Samantha, 20, who asked to be identified by her first name only so she could speak freely about a sensitive topic, is now a sophomore at Johns Hopkins University in Baltimore, some 500 miles east of her suburban Cincinnati home. A Korean American who graduated from a predominantly white, affluent private high school, she’s double majoring in international relations and East Asian studies. The century-old Baltimore campus is gradually becoming home. But the way she got there still makes her uncomfortable. “I got a very high SAT score,” Samantha says, “literally because my parents hired somebody.”
The college-admissions process, especially for highly selective, elite schools, incentivizes students to distort their identities to fit the profile they think the people reviewing their applications will find appealing. This dynamic becomes particularly problematic when it involves a student’s racial identity, whether that means over- or underemphasizing this background in an effort to seem more appealing to diversity-minded admissions officers. And that process is susceptible to subterfuge by privileged people like Samantha and her parents, who can afford to hire consultants to help them game the system.
Some of the application-juicing services are unobjectionable—basic study help and practice interviews, for example. And Samantha, who’d already started to feel disillusioned with the admissions system by the time she’d embarked on the process, didn’t lie about herself in her applications. But sometimes, in an effort to pour their personalities into a college-friendly mold, students encounter more sinister pressures. From the get-go, Samantha says her tutor and college counselors (all of whom were white) encouraged her not to sound “too Asian” in her application. She took their advice, opting not to write about her violin playing given the racial stereotypes about such instruments, and scrapping one essay she’d written about being an Asian in the mostly white equestrian world.

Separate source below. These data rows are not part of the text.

(** * Lifecycle of [QuantizedTorchEstimatorMixin]
    (src/concrete/ml/sklearn/base.py)

    The mixin wraps a skorch estimator: [fit] trains it and quantizes the
    trained network, [compile] builds the FHE circuit, [predict] runs either
    the delegate (clear) or the compiled circuit (FHE), and [fit_benchmark]
    also returns a floating point copy of the trained estimator.

    Python objects are mutable and shared by reference, so the embedding is
    over an explicit store of objects.  Methods are computations in a state
    and exception monad: an exception keeps the mutations performed before
    it was raised, as in Python. *)

From Stdlib Require Import ZArith Lia.
From stdpp Require Import base gmap strings list fin_maps.

Open Scope Z_scope.
Open Scope nat_scope.

(** ** Values owned by the external collaborators *)

(** The mixin never looks inside these: floating point scalars, labels, the
    trained network, hyperparameter values, the traced numpy model, the
    quantization parameters, the compiled circuit, the delegate's native
    predictions, the exceptions the collaborators raise, and the two
    compilation option objects. *)
Class Types := {
  scalar : Type;
  Labels : Type;
  FitParams : Type;
  no_fit_params : FitParams;
  Net : Type;
  Param : Type;
  NumpyModule : Type;
  QParams : Type;
  QLayers : Type;
  Circuit : Type;
  Preds : Type;
  DErr : Type;
  CompilationConfiguration : Type;
  CompilationArtifacts : Type
}.

Definition loc := positive.

Section Objects.
Context `{Types}.

(** numpy arrays of dimension one and two, as the methods receive them *)
Inductive ndarray :=
| Arr1 (v : list scalar)
| Arr2 (rows : list (list scalar)).

(** [X[0, ::]]: an [IndexError] on a one-dimensional or an empty array *)
Definition getitem_0 (X : ndarray) : option (list scalar) :=
  match X with
  | Arr1 _ => None
  | Arr2 rows => head rows
  end.

(** the keyword arguments of [compile], passed through to the compiler *)
Record CompileOpts := {
  compilation_configuration : option CompilationConfiguration;
  compilation_artifacts : option CompilationArtifacts;
  show_mlir : bool;
  use_virtual_lib : bool
}.

(** ** Objects of the store *)

(** [QuantizedArray]: raw values, their quantized image, and the parameters
    (scale, zero point, bit width) the image was computed with *)
Record QuantizedArray := {
  qa_params : QParams;
  values : ndarray;
  qvalues : list (list Z)
}.

(** [QuantizedModule]: the quantized inputs it was calibrated on (by
    reference), its quantized layers, and the circuit once compiled *)
Record QuantizedModule := {
  q_inputs : list loc;
  qm_layers : QLayers;
  forward_fhe : option Circuit
}.

(** The estimator that mixes the class in.  [base_estimator_type],
    [base_module_to_compile] and [n_bits_quant] are the abstract properties
    the child class supplies; [params] is what [get_params()] reports;
    [quantized_module_] is the attribute of the mixin. *)
Record Adapter := {
  base_estimator_type : string;
  base_module_to_compile : loc;
  n_bits_quant : nat;
  params : gmap string loc;
  quantized_module_ : option loc
}.

(** a plain estimator of class [est_type], as built by [klass(module, **params)] *)
Record Estimator := {
  est_type : string;
  est_module : loc;
  est_params : gmap string loc;
  est_initialized : bool
}.

(** [OParam] is a mutable hyperparameter value (a list, an object);
    [OAtom] is an atomic one (a number, a string, [None], a class, a
    function, a tuple of these), which Python never copies. *)
Inductive obj :=
| ONet (n : Net)
| OParam (p : Param)
| OQArray (a : QuantizedArray)
| OQModule (m : QuantizedModule)
| OAdapter (a : Adapter)
| OEstimator (e : Estimator)
| OAtom (v : Param).

(** every invocation of a collaborator, in program order *)
Inductive Call :=
| CallSuperFit (X : ndarray) (y : Labels) (fit_params : FitParams)
| CallNumpyModule (module : loc) (x0 : list scalar)
| CallQuantizeModule (n_bits : nat) (is_signed : bool) (X : ndarray)
| CallUpdateValues (q : loc) (X : ndarray)
| CallModuleCompile (qm inputset : loc) (opts : CompileOpts)
| CallQuantizeInput (x : list scalar)
| CallRun (q_x : list Z)
| CallSuperPredict (X : ndarray)
| CallGetParams
| CallKlass (klass : string) (module : loc) (kwargs : gmap string loc)
| CallInitialize (est : loc).

Record World := {
  heap : gmap loc obj;
  calls : list Call
}.

Inductive exn :=
| ValueError (msg : string)
| IndexError
| AttributeError
| TypeError
| Propagated (e : DErr).

Inductive result (A : Type) :=
| Ok (a : A)
| Raise (e : exn).
Global Arguments Ok {A} a.
Global Arguments Raise {A} e.

End Objects.

(** ** The collaborators *)

(** skorch training and prediction (which may read anything reachable from
    the estimator), the tracer, the post-training quantizer, the
    re-quantization of new values under fixed parameters, the compiler, the
    input quantizer of a module and the execution of a circuit. *)
Class Collaborators `{Types} := {
  train : gmap loc obj -> Adapter -> Net -> ndarray -> Labels -> FitParams ->
          Net * option DErr;
  delegate_predict : gmap loc obj -> Adapter -> ndarray -> DErr + Preds;
  trace : Net -> list scalar -> DErr + NumpyModule;
  quantize : nat -> NumpyModule -> bool -> ndarray ->
             DErr + (QLayers * list QuantizedArray);
  requantize : QParams -> ndarray -> list (list Z);
  compiler : QLayers -> QuantizedArray -> CompileOpts -> DErr + Circuit;
  quantize_input : QLayers -> list scalar -> list Z;
  run : Circuit -> list Z -> list Z
}.

Section Monad.
Context `{Collaborators}.

Definition M (A : Type) : Type := World -> result A * World.

Definition ret {A} (a : A) : M A := fun w => (Ok a, w).

Definition bind {A B} (m : M A) (k : A -> M B) : M B :=
  fun w =>
    match m w with
    | (Ok a, w') => k a w'
    | (Raise e, w') => (Raise e, w')
    end.

Definition raise {A} (e : exn) : M A := fun w => (Raise e, w).

Global Instance M_ret : MRet M := @ret.
Global Instance M_bind : MBind M := fun A B k m => bind m k.

(** the world after further collaborator invocations *)
Definition add_calls (w : World) (cs : list Call) : World :=
  {| heap := heap w; calls := calls w ++ cs |}.

Definition log (c : Call) : M unit := fun w => (Ok tt, add_calls w [c]).

Definition alloc (o : obj) : M loc :=
  fun w =>
    let l := fresh (dom (heap w)) in
    (Ok l, {| heap := <[l := o]> (heap w); calls := calls w |}).

Definition load (l : loc) : M obj :=
  fun w =>
    match heap w !! l with
    | Some o => (Ok o, w)
    | None => (Raise AttributeError, w)
    end.

Definition store (l : loc) (o : obj) : M unit :=
  fun w => (Ok tt, {| heap := <[l := o]> (heap w); calls := calls w |}).

Definition get_heap : M (gmap loc obj) := fun w => (Ok (heap w), w).

Definition load_adapter (l : loc) : M Adapter :=
  o ← load l; match o with OAdapter a => mret a | _ => raise AttributeError end.

Definition load_module (l : loc) : M QuantizedModule :=
  o ← load l; match o with OQModule m => mret m | _ => raise AttributeError end.

Definition load_array (l : loc) : M QuantizedArray :=
  o ← load l; match o with OQArray a => mret a | _ => raise AttributeError end.

Definition load_net (l : loc) : M Net :=
  o ← load l; match o with ONet n => mret n | _ => raise AttributeError end.

Definition load_estimator (l : loc) : M Estimator :=
  o ← load l; match o with OEstimator e => mret e | _ => raise AttributeError end.

(** [for x in xs: acc = body(x, acc)] *)
Fixpoint for_each {A S} (xs : list A) (acc : S) (body : A -> S -> M S) : M S :=
  match xs with
  | [] => mret acc
  | x :: xs' => acc' ← body x acc; for_each xs' acc' body
  end.

End Monad.

(** ** numpy helpers used by [predict] *)

(** storing into an [np.int32] array wraps modulo [2^32] *)
Definition int32 (z : Z) : Z := ((z + 2 ^ 31) mod 2 ^ 32 - 2 ^ 31)%Z.

(** [np.zeros((n,), np.int32)] *)
Definition zeros (n : nat) : list Z := replicate n 0%Z.

(** scan of [argmax]: [best] at index [best_i] is the largest value seen so
    far, [i] is the index of the head of [l]; a later value wins only when
    strictly larger, so the first maximum is returned *)
Fixpoint argmax_from (best_i : nat) (best : Z) (i : nat) (l : list Z) : nat :=
  match l with
  | [] => best_i
  | v :: l' =>
      if (best <? v)%Z then argmax_from i v (S i) l'
      else argmax_from best_i best (S i) l'
  end.
(** * FHEVM SDK: codec, validator, client and hook wrappers

    A shallow embedding of the orchestration core of the FHEVM SDK
    (packages/fhevm-sdk: core/FhevmClient, utils/encryption, react hooks)
    and of the example application's helpers (lib/utils/security,
    lib/utils/validation), with the properties the specification states
    about them.

    JavaScript values are modelled as the runtime sees them: strings as
    [string] (code units restricted to one byte, which covers every
    character the hex and address syntax can accept), a [Uint8Array] as a
    [list byte] whose out-of-range writes are dropped, a Number as an exact
    rational or one of the three non-finite values, a BigInt as [Z], and a
    call that may throw as a [JsResult]. *)

From Stdlib Require Import ZArith QArith String Ascii List Lia Bool.
From Stdlib.Strings Require Import Byte.
From stdpp Require Import base list strings.

Local Open Scope string_scope.
Local Open Scope list_scope.

(* ===================================================================== *)
(** ** The JavaScript runtime primitives the sources rely on *)
(* ===================================================================== *)

Module Js.

(** An [Error] object: its [name] and its [message]. *)
Record JsError := mkError { err_name : string; err_message : string }.

(** [new Error(msg)] *)
Definition Error (msg : string) : JsError := mkError "Error" msg.
Definition RangeError (msg : string) : JsError := mkError "RangeError" msg.
Definition SyntaxError (msg : string) : JsError := mkError "SyntaxError" msg.
Definition TypeError (msg : string) : JsError := mkError "TypeError" msg.

(** [Error.prototype.toString], which a template literal [`${error}`] calls. *)
Definition error_toString (e : JsError) : string :=
  match err_name e, err_message e with
  | "", m => m
  | n, "" => n
  | n, m => n +:+ ": " +:+ m
  end.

“A lot of the essays I wrote were dismantled,” Samantha says. “Now that I’ve looked back on it, I’m like, This is the most unfair thing ever … Sometimes I even have to stop and think about why I’m [at Hopkins]. Who’s not here because I’m here?”
Students for Fair Admissions argues in this suit that Harvard’s subjective evaluation of things such as students’ personalities enables admissions officers to penalize Asian American applicants. An analysis of student data included in the plaintiffs’ court filings found that Harvard’s Asian applicants have better GPAs, higher test scores, and more prolific extracurricular involvement than their counterparts of any other race. But because of the customized and inherently nebulous approach that elite-college admissions officers take to evaluating each candidate, this fact doesn’t mean Asian students are the victims of unconstitutional discrimination at Harvard. Proving that’s the case will be incredibly difficult.
Whether or not discrimination is happening at Harvard, and whether or not it can be proved in court, the suit is shining a bright, if indirect, light on a crack in the foundation of elite-college admissions across the country. The lawsuit, it seems, is a by-product of the fact that too many students are applying for too few spots at too few colleges. The number of college-going Asian Americans in particular has surged in recent years; it may naturally follow that more seemingly eligible Asian American candidates get rejected from Harvard's limited slots.
“There’s a disease in that so many people are focused on 10 to 20 highly selective colleges that aren’t any better than 100 other colleges,” says Richard Weissbourd, a developmental psychologist and Harvard lecturer, who co-founded a national initiative that tries to encourage children to be altruistic contributors to society. “If we don’t break the back of that [disease],” Weissbourd says, “we can’t get rid of achievement pressure.” The Harvard lawsuit is merely a symptom of this disease that will likely continue to metastasize.
In the early 20th century, the country’s handful of elite universities began to request essays, teacher recommendations, and other information regarding candidates’ “background” and “character” beyond an entrance-exam score in their effort to surreptitiously restrict the number of Jewish students on campus. But the scope and purpose of this “holistic” approach to evaluating students have evolved since then, and today, in its most genuine form, it evaluates each applicant through the lens of her context—her interests and personality, yes, but also her race and parents’ educational background, for example, and the ways in which that identity may have hindered her opportunities. These days, elite colleges tend to “laud it as a legally viable method to reduce inequality and promote college access,” according to a 2017 University of Michigan policy brief co-authored by the higher-education professor Michael Bastedo. Holistic admissions can be very effective at achieving those goals: A recent study by Bastedo and several co-researchers published in the Journal of Higher Education that analyzed higher-education institutions across the United States found that those that use holistic admissions are far more likely than those that don’t to enroll low-income students.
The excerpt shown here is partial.